# Nelson the Cape Parrot *Pics*



## UnaB (23 July 2015)

Meet Nelson my Cape Parrot 

He is nearly a year old (20th August) and I brought him home November last year   He is great fun, already talking pretty well for a baby - he loves to torment the dogs by calling them by name!   He's a really sweet person, not had a single bite from him, they are really lovely natured birds.  Not the most exotic looking, but I think he's beautiful..!

First day home:







With his cockatiel friend:






With Evie:


----------



## Embo (24 July 2015)

He's lovely 

Do you fly him outside?

We used to have a pair of Conures. The male was a total sweetheart and so tame. The female wasn't... but we loved her anyway!

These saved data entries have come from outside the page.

Lemma bpf_insert_room cap t k v : Z.of_nat (size t) < cap -> bpf_insert cap t k v = Some (<[k := v]> t).
Proof. intros H. unfold bpf_insert. destruct (t !! k); [done|]. destruct (_ <? _) eqn:E; to_prop; [done|lia]. Qed.

(** With room for the new entries every insertion succeeds; a key of the list gets
    one of the actions given for it and the others keep theirs. *)
Lemma sync_loop_spec cap ex (P : PolicyKey -> Z -> Prop) l : forall t added updated,
  (forall k v, (k, v) ∈ l -> P k v) -> Z.of_nat (size t) + Z.of_nat (length l) <= cap ->
  (forall k, (exists v, t !! k = Some v /\ P k v) \/ t !! k = ex !! k) ->
  exists t' cnt, sync_loop cap ex t added updated l = (t', Some cnt)
    /\ (forall k, k ∈ l.*1 -> exists v, t' !! k = Some v /\ P k v)
    /\ (forall k, k ∉ l.*1 -> t' !! k = t !! k).
Proof.
  induction l as [|[k v] l IH]; intros t added updated HP Hs Hex; cbn [length fmap list_fmap fst] in *.
  { exists t, (added, updated). split_and!; [done| |done]. by intros k ?%elem_of_nil. }
  assert (P k v) as Hkv by (apply HP; left).
  assert (exists t1 ad up, sync_loop cap ex t added updated ((k, v) :: l) = sync_loop cap ex t1 ad up l
    /\ (exists w, t1 !! k = Some w /\ P k w) /\ (forall k', k' <> k -> t1 !! k' = t !! k') /\ (size t1 <= S (size t))%nat)
    as (t1 & ad & up & E & H1 & H2 & H3).
  { cbn [sync_loop]. rewrite bpf_insert_room by lia.
    assert ((exists w, <[k := v]> t !! k = Some w /\ P k w) /\ (forall k', k' <> k -> <[k := v]> t !! k' = t !! k')
            /\ (size (<[k := v]> t) <= S (size t))%nat) as Hins.
    { split_and!; [exists v; by rewrite lookup_insert_eq|intros; by rewrite lookup_insert_ne|].
      rewrite map_size_insert. destruct (t !! k); cbv [id]; lia. }
    destruct (ex !! k) as [old|] eqn:Ek; [destruct (Z.eqb_spec old v) as [->|]|]; eauto 10.
    exists t, added, updated. split_and!; [done| |done|lia].
    destruct (Hex k) as [|H]; [done|]. exists v. by rewrite H. }
  rewrite E. destruct (IH t1 ad up) as (t' & cnt & E' & Hin & Hout).
  - intros k' v' ?. apply HP. by right.
  - lia.
  - intros k'. destruct (decide (k' = k)) as [->|Hne]; [by left|]. rewrite H2 by done. apply Hex.
  - exists t', cnt. split_and!; [done| |].
    + intros k' Hk'. destruct (decide (k' ∈ l.*1)) as [|Hn]; [by apply Hin|].
      apply elem_of_cons in Hk' as [->|]; [|done]. by rewrite Hout.
    + intros k' [Hne Hnl]%not_elem_of_cons. by rewrite Hout, H2.
Qed.

Lemma remove_all_spec ks : forall t removed,
  exists r, remove_all t removed ks = (foldl (fun t k => delete k t) t ks, r).
Proof.
  induction ks as [|k ks IH]; intros t removed; cbn [remove_all foldl]; [by eexists|].
  unfold delete_policy. destruct (t !! k) eqn:E; [apply IH|]. rewrite delete_id by done. apply IH.
Qed.

Lemma foldl_delete_lookup (ks : list PolicyKey) : forall (t : policies) k,
  foldl (fun t k => delete k t) t ks !! k = if decide (k ∈ ks) then None else t !! k.
Proof.
  induction ks as [|k' ks IH]; intros t k; cbn [foldl].
  { case_decide as H; [by apply elem_of_nil in H|done]. }
  rewrite IH. destruct (decide (k ∈ ks)) as [H|H]; [by rewrite decide_True by by right|].
  destruct (decide (k = k')) as [->|Hne].
  - rewrite decide_True by left. apply lookup_delete_eq.
  - rewrite decide_False by (by rewrite elem_of_cons; intros [|]). by apply lookup_delete_ne.
Qed.

(** A synchronisation leaves the given keys, each with an action given for it. *)
Lemma sync_policies_spec cap order t l :
  order ≡ₚ (map_to_list t).*1 -> Z.of_nat (size t) + Z.of_nat (length l) <= cap ->
  exists t' cnt, sync_policies cap order t l = (t', Some cnt)
    /\ (forall k, k ∈ l.*1 -> exists v, t' !! k = Some v /\ (k, v) ∈ l)
    /\ (forall k, k ∉ l.*1 -> t' !! k = None).
Proof.
  intros Ho Hs. unfold sync_policies.
  destruct (sync_loop_spec cap t (fun k v => (k, v) ∈ l) l t 0 0) as (t' & [ad up] & -> & Hin & Hout); [done|done|by right|].
  destruct (remove_all_spec (filter (fun k => k ∉ l.*1) order) t' 0) as [r ->].
  eexists _, _. split; [done|]. split; intros k Hk; rewrite foldl_delete_lookup.
  - rewrite decide_False by (rewrite list_elem_of_filter; tauto). by apply Hin.
  - case_decide as Hd; [done|]. rewrite Hout by done. destruct (t !! k) as [v|] eqn:E; [exfalso|done].
    apply Hd, list_elem_of_filter. split; [done|]. rewrite Ho. apply list_elem_of_fmap.
    exists (k, v). by rewrite elem_of_map_to_list.
Qed.

Lemma consistent_list_to_map l k v : consistent l -> (k, v) ∈ l -> (list_to_map l : policies) !! k = Some v.
Proof.
  intros Hc H. destruct ((list_to_map l : policies) !! k) as [v'|] eqn:E.
  - apply elem_of_list_to_map_2 in E. f_equal. by apply (Hc k).
  - exfalso. apply not_elem_of_list_to_map in E. apply E, list_elem_of_fmap. by exists (k, v).
Qed.

(** * Theorems *)

(** The lookup in the kernel is the first match in the documented order of
    specificity: the exact pair of identities, then any destination, then any
    source, and for each pair the exact port, any port, any protocol. *)
Theorem check_policy_first_match t src dst proto port a :
  check_policy t src dst proto port = Some a
  <-> exists l1 k l2, candidates src dst proto port = l1 ++ k :: l2 /\ t !! k = Some a
      /\ Forall (fun k' => t !! k' = None) l1.
Proof. rewrite check_policy_first. apply first_match_Some. Qed.

(** If no key is given two actions and the map has room, a synchronisation
    replaces the table by exactly the given entries, whatever it held before. *)
Theorem sync_installs_entries cap order t l :
  consistent l -> order ≡ₚ (map_to_list t).*1 -> Z.of_nat (size t) + Z.of_nat (length l) <= cap ->
  exists cnt, sync_policies cap order t l = (list_to_map l, Some cnt).
Proof.
  intros Hc Ho Hs. destruct (sync_policies_spec cap order t l Ho Hs) as (t' & cnt & E & Hin & Hout).
  exists cnt. rewrite E. do 2 f_equal. apply map_eq. intros k. destruct (decide (k ∈ l.*1)) as [Hk|Hk].
  - destruct (Hin k Hk) as (v & -> & Hv). symmetry. by apply consistent_list_to_map.
  - by rewrite Hout, not_elem_of_list_to_map_1.
Qed.

Lemma sync_installs_entries_witness :
  exists cnt, sync_policies MAX_POLICIES [mkPKey 9 9 6 80] {[ mkPKey 9 9 6 80 := 1 ]}
    [(mkPKey 7 8 6 443, ACTION_ALLOW); (mkPKey 0 8 0 0, ACTION_DENY)]
  = (list_to_map [(mkPKey 7 8 6 443, ACTION_ALLOW); (mkPKey 0 8 0 0, ACTION_DENY)], Some cnt).
Proof.
  apply (sync_installs_entries MAX_POLICIES [mkPKey 9 9 6 80] {[ mkPKey 9 9 6 80 := 1 ]}
           [(mkPKey 7 8 6 443, ACTION_ALLOW); (mkPKey 0 8 0 0, ACTION_DENY)]).
  - intros k v v' H1 H2. rewrite !elem_of_cons, elem_of_nil in H1, H2. naive_solver.
  - by rewrite map_to_list_singleton.
  - rewrite map_size_singleton. cbn. unfold MAX_POLICIES. lia.
Defined.

(** With two actions for one key a synchronisation is not idempotent: the
    loop compares with the table as it was before, so repeating the same call
    denies what the call before allowed, and the next repetition allows it. *)
Theorem sync_flips_conflicting_key k :
  let l := [(k, ACTION_DENY); (k, ACTION_ALLOW)] in
  let sync t := (sync_policies MAX_POLICIES (map_to_list t).*1 t l).1 in
  sync ∅ = {[ k := ACTION_ALLOW ]}
  /\ sync {[ k := ACTION_ALLOW ]} = {[ k := ACTION_DENY ]}
  /\ sync {[ k := ACTION_DENY ]} = {[ k := ACTION_ALLOW ]}.
Proof.
  assert (filter (fun k' => k' ∉ [k; k]) [k] = []) as Ef.
  { rewrite filter_cons, decide_False by (intros H; apply H; left). done. }
  assert (forall t v, size t = 0%nat \/ size t = 1%nat -> bpf_insert MAX_POLICIES t k v = Some (<[k := v]> t)) as Hins.
  { intros t v Ht. apply bpf_insert_room. unfold MAX_POLICIES. lia. }
  unfold sync_policies. cbn [sync_loop fmap list_fmap fst]. rewrite map_to_list_empty, !map_to_list_singleton.
  rewrite !lookup_empty, !lookup_singleton_eq. cbn [Z.eqb ACTION_ALLOW ACTION_DENY fst fmap list_fmap].
  rewrite Ef, (Hins ∅) by (left; apply map_size_empty). rewrite insert_empty.
  rewrite !(Hins {[ k := _ ]}) by (right; apply map_size_singleton). cbn. by rewrite !insert_singleton_eq.
Qed.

Sadly the male managed to get out one day and despite our best efforts, he was gone  and a few months later, the female died. We think she was broken hearted to have lost her mate 

I do miss having parakeets, they were fab. We'd consider getting another, or a parrotlet or something, but our 2 cats would probably not want to make friends!

Nelson looks wonderful


----------



## npage123 (24 July 2015)

I don't know much about birds, but to me he looks very friendly, almost smiling in those photo!  Did you get him from South Africa?


----------



## chestnut cob (24 July 2015)

npage123 said:



			I don't know much about birds, but to me he looks very friendly, almost smiling in those photo!  Did you get him from South Africa?
		
Click to expand...

I thought the same - looks like he is smiling!
He's lovely   How did you get interested in keeping birds?


----------



## epeters91 (28 July 2015)

He's beautiful! Happy birthday Nelson (Few days late haha)


----------



## Nudibranch (13 August 2015)

Aw he's lovely. Ive never seen a Cape parrot before. I'm a sucker for the smaller, less showy ones. My friend has a Meyers who is greatly overshadowed by their Eclectus. I really bonded with him when I looked after them for a week, even though they reckon he's vicious...I think he just wanted someone to pay him some attention!
I've just got two baby Quakers for my birthday. Hand reared so super tame. Not flashy, but lovely natures.


----------